NOW OUT OF PORT for the first time and heading up the north east coast, the largest vessel ever built for the Royal Navy will, it is hoped, soon be seen from the Moray coast.
It is being eagerly anticipated that HMS Queen Elizabeth will be sailing up the Moray Firth at some point during its six-week long sea trials – with insideMoray understanding that a visit to Invergordon is planned.
Should that prove to be accurate then the new aircraft carrier will certainly be seen from Moray – and with reports of groups of Royal Navy personnel being sighted in the vicinity of RAF Lossiemouth that likelihood is growing.
After edging out of Rosyth dockyard HMS Queen Elizabeth was joined by her escorts, HMS Sutherland and HMS Iron Duke. Type 23 frigates Sutherland and Iron Duke include Merlin Mk2 helicopters of the Fleet Air Arm tasked to guard the seas as the trials get under way.

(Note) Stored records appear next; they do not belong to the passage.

(* ===== verification/ModulePaths.v ===== *)
(** * The paths of the modules

    The path of a module is its parent's path and its name ([paths_ok]).  The creation of
    a module computes it; [rewriteChildPaths] restores it below a module that got a new
    path. *)

From S2P Require Import Prelude GoRuntime Wp Store StoreLogic Errors Service Org OrgLogic Modules ModuleTree.

Definition path_ok (d : org) (m : Module_) : Prop :=
  match m_ParentID m with
  | None => m_Path m = "/" +:+ m_Name m
  | Some p => forall q, q ∈ mods d -> mid q = p -> m_Path m = m_Path q +:+ "/" +:+ m_Name m
  end.
Definition paths_ok (d : org) : Prop := forall m, m ∈ mods d -> path_ok d m.

(** Only paths have changed, and none at the level [k] or above. *)
Definition repathed (k : Z) (d d' : org) : Prop := exists f,
  d' = put_rows TableName (f <$> modules d) d /\
  forall m, m ∈ modules d -> same_place m (f m) /\ m_Name (f m) = m_Name m /\ (m_Level m <= k -> m_Path (f m) = m_Path m).

Section paths.
Context {X : Type} `{Ambient}.
Implicit Types (d : org) (m q c : Module_).

Lemma repathed_refl k d : repathed k d d.
Proof.
  exists id. rewrite list_fmap_id. split; [by destruct d|]. intros m Hm. repeat split.
Qed.
Lemma repathed_trans k d1 d2 d3 : repathed k d1 d2 -> repathed k d2 d3 -> repathed k d1 d3.
Proof.
  intros (f & -> & Hf) (g & -> & Hg). exists (g ∘ f). cbn in *. split; [by rewrite list_fmap_compose|]. intros m Hm.
  destruct (Hf m Hm) as ((E1 & E2 & E3 & E4) & En & Ep). destruct (Hg (f m)) as ((G1 & G2 & G3 & G4) & Gn & Gp);
    [by apply list_elem_of_fmap_2|]. cbn. split; [|split; [congruence|]].
  - split; [congruence|]. split; [congruence|]. split; congruence.
  - intros Hk. rewrite Gp by lia. by apply Ep.
Qed.
Lemma repathed_weaken k k' d d' : k' <= k -> repathed k d d' -> repathed k' d d'.
Proof.
  intros Hk (f & -> & Hf). exists f. split; [done|]. intros m Hm. destruct (Hf m Hm) as (? & ? & Hp). split; [done|]. split; [done|].
  intros. apply Hp. lia.
Qed.

(** The row that a row has become. *)
Lemma repathed_row k d d' m : tree_ok d -> repathed k d d' -> m ∈ mods d' ->
  exists m0, m0 ∈ mods d /\ same_place m0 m /\ m_Name m = m_Name m0 /\ (m_Level m0 <= k -> m_Path m = m_Path m0).
Proof.
  intros Hd (f & -> & Hf). rewrite mods_map by (intros n Hn; exact (proj1 (Hf n Hn))). intros (m0 & -> & Hm0)%list_elem_of_fmap.
  exists m0. split; [done|]. apply Hf. by apply here_elem in Hm0 as [? _].
Qed.
Lemma repathed_forth k d d' m : repathed k d d' -> m ∈ mods d ->
  exists m', m' ∈ mods d' /\ same_place m m' /\ m_Name m' = m_Name m /\ (m_Level m <= k -> m_Path m' = m_Path m).
Proof.
  intros (f & -> & Hf) Hm. exists (f m). split; [|apply Hf; by apply here_elem in Hm as [? _]].
  rewrite mods_map by (intros n Hn; exact (proj1 (Hf n Hn))). by apply list_elem_of_fmap_2.
Qed.

(** ** One row with a new path *)

Definition with_path (now id : Z) (path : string) d : org :=
  put_rows TableName (changed (visible (has_id id)) (fun r => updated now (set_path path r)) (modules d)) d.

Lemma with_path_rows now id path d m : tree_ok d -> m ∈ mods (with_path now id path d) ->
  (exists m0, m0 ∈ mods d /\ same_place m0 m /\ m_Name m = m_Name m0 /\ m_Path m = path /\ mid m = id) \/ (m ∈ mods d /\ mid m <> id).
Proof.
  intros Hd Hm. apply here_elem in Hm as [Hm Hl]. cbn in Hm. apply changed_elem in Hm as (r & Hr & ->).
  unfold visible, has_id in *. destruct (live r) eqn:E; cbn in *.
  - destruct (ID (m_Base r) =? id) eqn:E'; cbn in *.
    + left. exists r. apply Z.eqb_eq in E'. split; [by apply here_elem|]. repeat split. exact E'.
    + right. apply Z.eqb_neq in E'. split; [by apply here_elem|done].
  - congruence.
Qed.

Lemma with_path_repathed now id path d c : tree_ok d -> c ∈ mods d -> mid c = id ->
  repathed (m_Level c - 1) d (with_path now id path d).
Proof.
  intros Hd Hc Hid. eexists. split; [reflexivity|]. intros m Hm. cbn beta. unfold visible, has_id. cbn [base module_model].
  destruct (live m && (ID (m_Base m) =? id)) eqn:E; [|done]. apply andb_true_iff in E as [Hl E%Z.eqb_eq].
  repeat split. intros Hk. assert (m ∈ mods d) as Hm' by by apply here_elem.
  rewrite (mods_unique d m c Hd Hm' Hc) in Hk by congruence. lia.
Qed.

Lemma with_path_tree now id path d : tree_ok d -> clash_free (clash TableName) (modules (with_path now id path d)) = true ->
  tree_ok (with_path now id path d).
Proof.
  intros Hd Hc. apply tree_map; [done| |exact Hc]. intros m _. by destruct (visible (has_id id) m).
Qed.

Lemma with_path_forth now id path d m : tree_ok d -> m ∈ mods d -> exists m', m' ∈ mods (with_path now id path d) /\ mid m' = mid m.
Proof.
  intros Hd Hm. exists (if visible (has_id id) m then updated now (set_path path m) else m).
  split; [|by destruct (visible (has_id id) m)]. apply here_elem in Hm as [Hm Hl]. apply here_elem. split.
  - apply changed_elem. by exists m.
  - by destruct (visible (has_id id) m).
Qed.

(** ** rewriteChildPaths *)

(** The paths that may be wrong are those of [W], and of the children of [p]. *)
Definition wrong_only (W : list Z) (p : option Z) d : Prop :=
  forall m, m ∈ mods d -> (exists z, p = Some z /\ m_ParentID m = Some z) \/ mid m ∈ W \/ path_ok d m.

(** The path a row should get. *)
Definition good_path d c (path : string) : Prop :=
  match m_ParentID c with
  | None => path = "/" +:+ m_Name c
  | Some p => forall q, q ∈ mods d -> mid q = p -> mid q <> mid c /\ path = m_Path q +:+ "/" +:+ m_Name c
  end.

Lemma with_path_wrong now W l c c' path d : tree_ok d -> c' ∈ mods d -> mid c' = mid c -> good_path d c' path ->
  wrong_only (((fun m => mid m) <$> c :: l) ++ W) None d ->
  wrong_only (((fun m => mid m) <$> l) ++ W) (Some (mid c)) (with_path now (mid c) path d).
Proof.
  intros Hd Hc' Hid Hpath Hw m Hm. pose proof (with_path_rows _ _ _ _ _ Hd Hm) as [(m0 & Hm0 & (E1 & _ & E3 & _) & En & Ep & Em)|[Hm0 Hne]].
  - right. right. rewrite (mods_unique d m0 c') in * by congruence. unfold path_ok, good_path in *. rewrite E3, En, Ep.
    destruct (m_ParentID c') as [p|]; [|done]. intros q Hq Hqp.
    apply with_path_rows in Hq as [(q0 & Hq0 & (F1 & _) & _ & _ & Fm)|[Hq _]]; [|by apply Hpath|done].
    destruct (Hpath q0 Hq0) as [Hq0c _]; [congruence|]. congruence.
  - destruct (Hw _ Hm0) as [(z & [=] & _)|[[[E|Hin]%elem_of_cons|Hin]%elem_of_app|Hok]].
    + congruence.
    + right. left. apply elem_of_app. by left.
    + right. left. apply elem_of_app. by right.
    + destruct (m_ParentID m) as [z|] eqn:Ez; [destruct (decide (z = mid c)) as [->|Hz]|].
      * left. eauto.
      * right. right. unfold path_ok in *. rewrite Ez in *. intros q Hq Hqz.
        apply with_path_rows in Hq as [(q0 & _ & _ & _ & _ & Fm)|[Hq _]]; [congruence|by apply Hok|done].
      * right. right. unfold path_ok in *. by rewrite Ez in *.
Qed.
Lemma rewriteChildPaths_commits n p pp W k d : tree_ok d -> n <> O ->
  (forall m, m ∈ mods d -> m_ParentID m = Some p -> MaxModuleLevel + 2 <= m_Level m + Z.of_nat n) ->
  (forall q, q ∈ mods d -> mid q = p -> m_Path q = pp /\ m_Level q = k) -> wrong_only W (Some p) d ->
  commit_spec (X := X) (rewriteChildPaths n p pp) d (fun d' _ => tree_ok d' /\ repathed k d d' /\ wrong_only W None d').
Proof.
  revert p pp W k d; induction n as [|n IH]; intros p pp W k d Hd Hn Hlevel Hpp Hw; [done|]. cbn [rewriteChildPaths].
  apply c_bind, c_SelectAll. set (cs := List.filter (parent_is p) (mods d)).
  assert (forall c, c ∈ cs -> c ∈ mods d /\ m_ParentID c = Some p /\ m_Level c = k + 1) as Hcs.
  { intros c [Hc Hp%parent_is_eq]%filter_bool_elem. destruct (tree_parent _ Hd _ _ Hc Hp) as (q & Hq & Hqp & ->).
    by destruct (Hpp q Hq Hqp) as [_ ->]. }
  match goal with |- commit_spec (for_each ?b _) _ _ => set (body := b) end.
  enough (forall l di, (forall c, c ∈ l -> c ∈ cs) -> tree_ok di -> repathed k d di ->
    wrong_only (((fun m => mid m) <$> l) ++ W) None di ->
    commit_spec (X := X) (for_each body l) di (fun d' _ => tree_ok d' /\ repathed k d d' /\ wrong_only W None d')) as Hloop.
  { apply Hloop; [done|done|apply repathed_refl|]. intros m Hm. destruct (Hw m Hm) as [(z & [= <-] & Hz)|[Hin|Hok]].
    - right. left. apply elem_of_app. left. apply (list_elem_of_fmap_2 (fun m => mid m)), filter_bool_elem. by rewrite parent_is_eq.
    - right. left. apply elem_of_app. by right.
    - by right; right. }
  induction l as [|c l IHl]; intros di Hl Hdi Hr Hwi; cbn [for_each]; [by apply c_ret|].
  destruct (Hcs c) as (Hc & Hcp & Hck); [apply Hl; by left|]. pose proof (Hlevel c Hc Hcp) as Hcl. pose proof (tree_level _ Hd _ Hc).
  destruct (repathed_forth _ _ _ _ Hr Hc) as (c' & Hc' & (E1 & _ & E3 & E4) & En & _). rewrite Hcp in E3.
  apply c_bind. unfold body. apply c_bind, c_UpdateWhere. intros now j new Hnew. set (path := pp +:+ "/" +:+ m_Name c).
  change (put_rows TableName new di) with (with_path now (mid c) path di).
  assert (tree_ok (with_path now (mid c) path di)) as Hd1 by (apply with_path_tree; [done|exact Hnew]).
  pose proof (with_path_repathed now _ path di c' Hdi Hc' E1) as Hrc. rewrite E4, Hck in Hrc.
  assert (forall q, q ∈ mods di -> mid q = p -> m_Path q = pp /\ m_Level q = k) as Hpp'.
  { intros q Hq Hqp. destruct (repathed_row _ _ _ _ Hd Hr Hq) as (q0 & Hq0 & (F1 & _ & _ & F4) & _ & Fp).
    destruct (Hpp q0 Hq0) as [<- <-]; [congruence|]. by rewrite Fp by lia. }
  eapply c_mono.
  { apply (IH _ _ (((fun m => mid m) <$> l) ++ W) (k + 1)); [done|lia|..].
    - intros m Hm Hp. destruct (with_path_rows _ _ _ _ _ Hdi Hm) as [(m0 & Hm0 & (F1 & _ & F3 & ->) & _)|[Hm0 _]].
      + rewrite (child_level di m0 c' Hdi Hm0 Hc') by congruence. lia.
      + rewrite (child_level di m c' Hdi Hm0 Hc') by congruence. lia.
    - intros q Hq Hqp. destruct (with_path_rows _ _ _ _ _ Hdi Hq) as [(q0 & Hq0 & (F1 & _ & F3 & ->) & _ & Fp & _)|[_ ?]]; [|congruence].
      rewrite (mods_unique di q0 c') by congruence. split; [done|lia].
    - apply (with_path_wrong now W l c c'); [done..| |done]. unfold good_path. rewrite E3. intros q Hq Hqp. destruct (Hpp' q Hq Hqp) as [-> Hqk].
      rewrite En, E1. split; [|done]. intros E. assert (q = c') as -> by (apply (mods_unique di); [done..|congruence]). lia. }
  intros d2 _ (Hd2 & Hr2 & Hw2). apply IHl; [|done| |exact Hw2].
  - intros c'' Hc''. apply Hl. by right.
  - eapply repathed_trans; [exact Hr|]. eapply repathed_trans.
    + replace k with (k + 1 - 1) by lia. exact Hrc.
    + eapply repathed_weaken, Hr2. lia.
Qed.
End paths.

Commander Andrew Canale, the Commanding Officer of HMS Sutherland, said: “It is a huge honour for us all in HMS Sutherland to be the first ship to escort HMS Queen Elizabeth on her maiden sea voyage.
“This is a new chapter in the history of the Royal Navy in which our aircraft carriers will have the ability to project power globally for the next 50 years.
“Everyone in HMS Sutherland is proud to be involved in this historic occasion. For me and all my ship’s company, seeing her on the ocean waves for the first time is a sight we will never forget.”
The sea trials are designed to test the carrier’s engines and propulsion systems, plus her ability to produce fresh water, cope with sewage, feed the crew, and supply those on board with electricity.
Lieutenant Dominic Rotherham, the flight observer of HMS Sutherland’s embarked Merlin Mk2 flight crew, said: “Today we were tasked with securing the seas around HMS Queen Elizabeth to make sure she is safe to conduct her sea trials.
“As an observer in the Fleet Air Arm, seeing her from the air for the first time brought home to me the scale of the future flagship and the power she will represent overseas. It is a privilege to fly from HMS Sutherland’s flight deck, but I’m also excited to one day operate from HMS Queen Elizabeth.”
The carrier’s departure from Rosyth on Monday is one highlight of a national effort which has involved more than 10,000 people across the land – not least six shipyards – clocking up 51,000,000 man hours.
There were just 35cm either side of the carrier’s gigantic hull as she squeezed through the lock at Rosyth, and a mere 50cm separated the keel from the lock bottom as 11 tugs assisted Queen Elizabeth into the Forth before she began her maiden voyage.